Recognizing the highly persuasive nature of evidence purporting to reenact actual events, we declared in Wanoskia that the trial court “must take special care to ensure that the demonstration fairly depicts the events at issue.” Id. at 238 (citation omitted). To ensure that such care is taken by trial courts, we announced a threshold requirement for the admission- of demonstrative evidence, which we adopted from the Jackson v. Fletcher standard for experimental evidence:

“Where ... an experiment purports to simulate actual events and to show the jury what presumably occurred at the scene ..., the party introducing the evidence has a burden of demonstrating substantial similarity of conditions. They may not be identical but they ought to be sufficiently similar so as to provide a fair comparison.”

Wanoskia at 238 (quoting Jackson v. Fletcher, 647 F.2d 1020, 1027 (10th Cir.1981)).

Despite this threshold requirement for admissibility, “a trial court’s decision to admit or exclude such evidence will be reversed only if the court abused its discretion.” Wa noskia, 800 F.2d at 238 (citation omitted). We therefore review the district court’s decision to allow the demonstration with deference.

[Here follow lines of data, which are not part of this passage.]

Lemma cli_reports_what_was_saved_witness :
  let args := Args.Namespace "dseg.nii.gz" "groups.json" (Some "out/roi.nii.gz") 1 true
                             (Some "INT16") in
  ∃ img p',
    CliEnv.cli args CliEnv.start = (Ok img, p') ∧
    ((∃ path, Args.output args = Some path ∧ path ≠ "" ∧
              stdout p' = stdout CliEnv.start ++ ["Saved combined dseg to " +:+ path] ∧
              saved (objects p') = saved (objects CliEnv.start) ++ [(path, img)]) ∨
     ((Args.output args = None ∨ Args.output args = Some "") ∧
      stdout p' = stdout CliEnv.start ++ ["Combined labels (no output file)."] ∧
      saved (objects p') = saved (objects CliEnv.start))).
Proof.
  intros args.
  destruct (CliEnv.cli args CliEnv.start) as [[img|e] p'] eqn:H.
  - exists img, p'. split; [reflexivity|].
    exact (cli_reports_what_was_saved Env.to_int32 Env.sample_of Env.np_cast_strict
             CliEnv.nib_load CliEnv.np_dtype CliEnv.path_exists CliEnv.read_text
             CliEnv.json_loads CliEnv.literal_eval args CliEnv.start p' img H).
  - vm_compute in H. discriminate H.
Defined.

Lemma astype_float_total (v : value) :
  notnull (to_numeric_coerce float_of_string v) = true ->
  astype_float float_of_string v = Ok (VFloat (to_numeric_coerce float_of_string v)).
Proof.
  destruct v as [f|s]; simpl; [reflexivity|].
  destruct (float_of_string s); [reflexivity | discriminate].
Qed.

Lemma add_column_present (cols : list string) (c : string) :
  existsb (String.eqb c) cols = true -> add_column cols c = cols.
Proof. unfold add_column. now intros ->. Qed.

Lemma kept_rows (ra_col dec_col : string) (df : DataFrame) :
  rows (if 0 <? List.length
                  (filter negb (map (good_position ra_col dec_col) (rows df)))
        then mkDataFrame (columns df)
                         (select_mask (rows df)
                                      (map (good_position ra_col dec_col) (rows df)))
        else df)
  = filter (good_position ra_col dec_col) (rows df).
Proof.
  destruct (0 <? _) eqn:E; cbn [rows].
  - apply select_mask_map.
  - apply Nat.ltb_ge in E. rewrite <- select_mask_map. symmetry.
    apply mask_all_good; [apply length_map | lia].
Qed.

(** [load_table] has three outcomes.  Without the file it raises
    [FileNotFoundError]; when no RA candidate or no Dec candidate is a column
    it raises [ValueError]; otherwise it returns, with the first candidate
    present of each list as the position columns, the same column names, and
    exactly the records that pass the numeric test, in their order: the
    conversion to float cannot fail on them. *)
Theorem load_table_outcomes (fs : FileSystem) (path which : string) :
  match fs path with
  | None =>
      load_table float_of_string fs path which =
      Raise (FileNotFoundError (which ++ " file not found: " ++ path))
  | Some df =>
      ((Forall (fun c => has_column df c = false) RA_CANDIDATES \/
        Forall (fun c => has_column df c = false) DEC_CANDIDATES) /\
       load_table float_of_string fs path which =
       Raise (ValueError (columns_not_found_message which))) \/
      (exists ra_col dec_col df',
          first_present df RA_CANDIDATES ra_col /\
          first_present df DEC_CANDIDATES dec_col /\
          load_table float_of_string fs path which = Ok (df', ra_col, dec_col) /\
          columns df' = columns df /\
          Forall2 (fun r r' =>
                     r' = row_set
                            (row_set r ra_col
                               (VFloat (to_numeric_coerce float_of_string (cell r ra_col))))
                            dec_col
                            (VFloat (to_numeric_coerce float_of_string (cell r dec_col))))
                  (filter (good_position ra_col dec_col) (rows df)) (rows df'))
  end.
Proof.
  unfold load_table. destruct (fs path) as [df|]; [|reflexivity].
  unfold find_ra_dec_cols.
  pose proof (find_first_present df RA_CANDIDATES) as Hra.
  pose proof (find_first_present df DEC_CANDIDATES) as Hdec.
  destruct (find (has_column df) RA_CANDIDATES) as [ra|];
    [|left; split; [left; exact Hra | destruct (find _ DEC_CANDIDATES); reflexivity]].
  destruct (find (has_column df) DEC_CANDIDATES) as [dec|];
    [|left; split; [right; exact Hdec | reflexivity]].
  right. exists ra, dec.
  fold (good_position ra dec).
  set (d0 := if 0 <? _ then _ else df).
  assert (Hrows0 : rows d0 = filter (good_position ra dec) (rows df))
    by apply kept_rows.
  assert (Hcols0 : columns d0 = columns df) by (subst d0; destruct (0 <? _); reflexivity).
  assert (Hgood : Forall (fun r => good_position ra dec r = true) (rows d0)).
  { rewrite Hrows0. apply Forall_forall. intros r Hr. now apply filter_In in Hr. }
  set (Q1 := fun r' : Row =>
               exists r, good_position ra dec r = true /\
                         r' = row_set r ra
                                (VFloat (to_numeric_coerce float_of_string (cell r ra)))).
  destruct (assign_step ra (fun r => astype_float float_of_string (cell r ra)) d0
              (fun r => good_position ra dec r = true) Q1 Hgood)
    as (d1 & H1 & C1 & R1).
  { intros r Hr. unfold good_position in Hr. apply andb_prop in Hr as (Hr1 & Hr2).
    rewrite (astype_float_total _ Hr1). eexists. split; [reflexivity|].
    exists r. split; [|reflexivity]. unfold good_position. now rewrite Hr1, Hr2. }
  assert (Hdec1 : forall r,
             good_position ra dec r = true ->
             notnull (to_numeric_coerce float_of_string
                        (cell (row_set r ra
                                 (VFloat (to_numeric_coerce float_of_string (cell r ra))))
                              dec)) = true /\
             to_numeric_coerce float_of_string
               (cell (row_set r ra
                        (VFloat (to_numeric_coerce float_of_string (cell r ra)))) dec)
             = to_numeric_coerce float_of_string (cell r dec)).
  { intros r Hr. unfold good_position in Hr. apply andb_prop in Hr as (Hr1 & Hr2).
    rewrite cell_set. destruct (String.eqb_spec ra dec) as [->|_]; auto. }
  destruct (assign_step dec (fun r => astype_float float_of_string (cell r dec)) d1
              Q1 (fun _ => True) R1) as (d2 & H2 & C2 & _).
  { intros r' (r & Hr & ->). destruct (Hdec1 r Hr) as (Hn & _).
    rewrite (astype_float_total _ Hn). eauto. }
  exists d2. split; [exact Hra|]. split; [exact Hdec|].
  rewrite H1. cbn [bind]. rewrite H2. cbn [bind]. split; [reflexivity|].
  destruct Hra as (? & ? & _ & Hhra & _). destruct Hdec as (? & ? & _ & Hhdec & _).
  split.
  - rewrite C2, C1, Hcols0.
    rewrite (add_column_present _ ra Hhra). apply (add_column_present _ dec Hhdec).
  - rewrite <- Hrows0.
    apply assign_inv in H1 as (_ & F1). apply assign_inv in H2 as (_ & F2).
    pose proof (Forall2_compose _ _ _ _ _ F1 F2) as F.
    eapply Forall2_weaken; [|exact (Forall2_Forall_l _ _ _ _ Hgood F)].
    cbv beta. intros r r'' (Hr & r' & (v1 & Hv1 & ->) & (v2 & Hv2 & ->)).
    pose proof Hr as Hr'. unfold good_position in Hr'.
    apply andb_prop in Hr' as (Hr1 & _).
    rewrite (astype_float_total _ Hr1) in Hv1. injection Hv1 as <-.
    destruct (Hdec1 r Hr) as (Hn & He).
    rewrite (astype_float_total _ Hn), He in Hv2. injection Hv2 as <-. reflexivity.
Qed.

The purpose of the demonstration in the instant case was to illustrate and clarify testimony already given by defendant on direct examination. Defendant himself participated in the demonstration. Courtroom chairs were used to simulate seating in the car; defendant sat in one chair while an ATF agent sat in the other. Defendant demonstrated his version of the events. Nothing in the record indicates that the jury was led to believe that the chairs represented anything other than the ear seats. Moreover, the defense could have conducted a redirect examination to correct any part of the demonstration that was potentially misleading to the jury. Although only a limited foundation was laid by the prosecution, the prosecution nonetheless met its burden of demonstrating substantial similarity between the courtroom demonstration and the seating in defendant’s car.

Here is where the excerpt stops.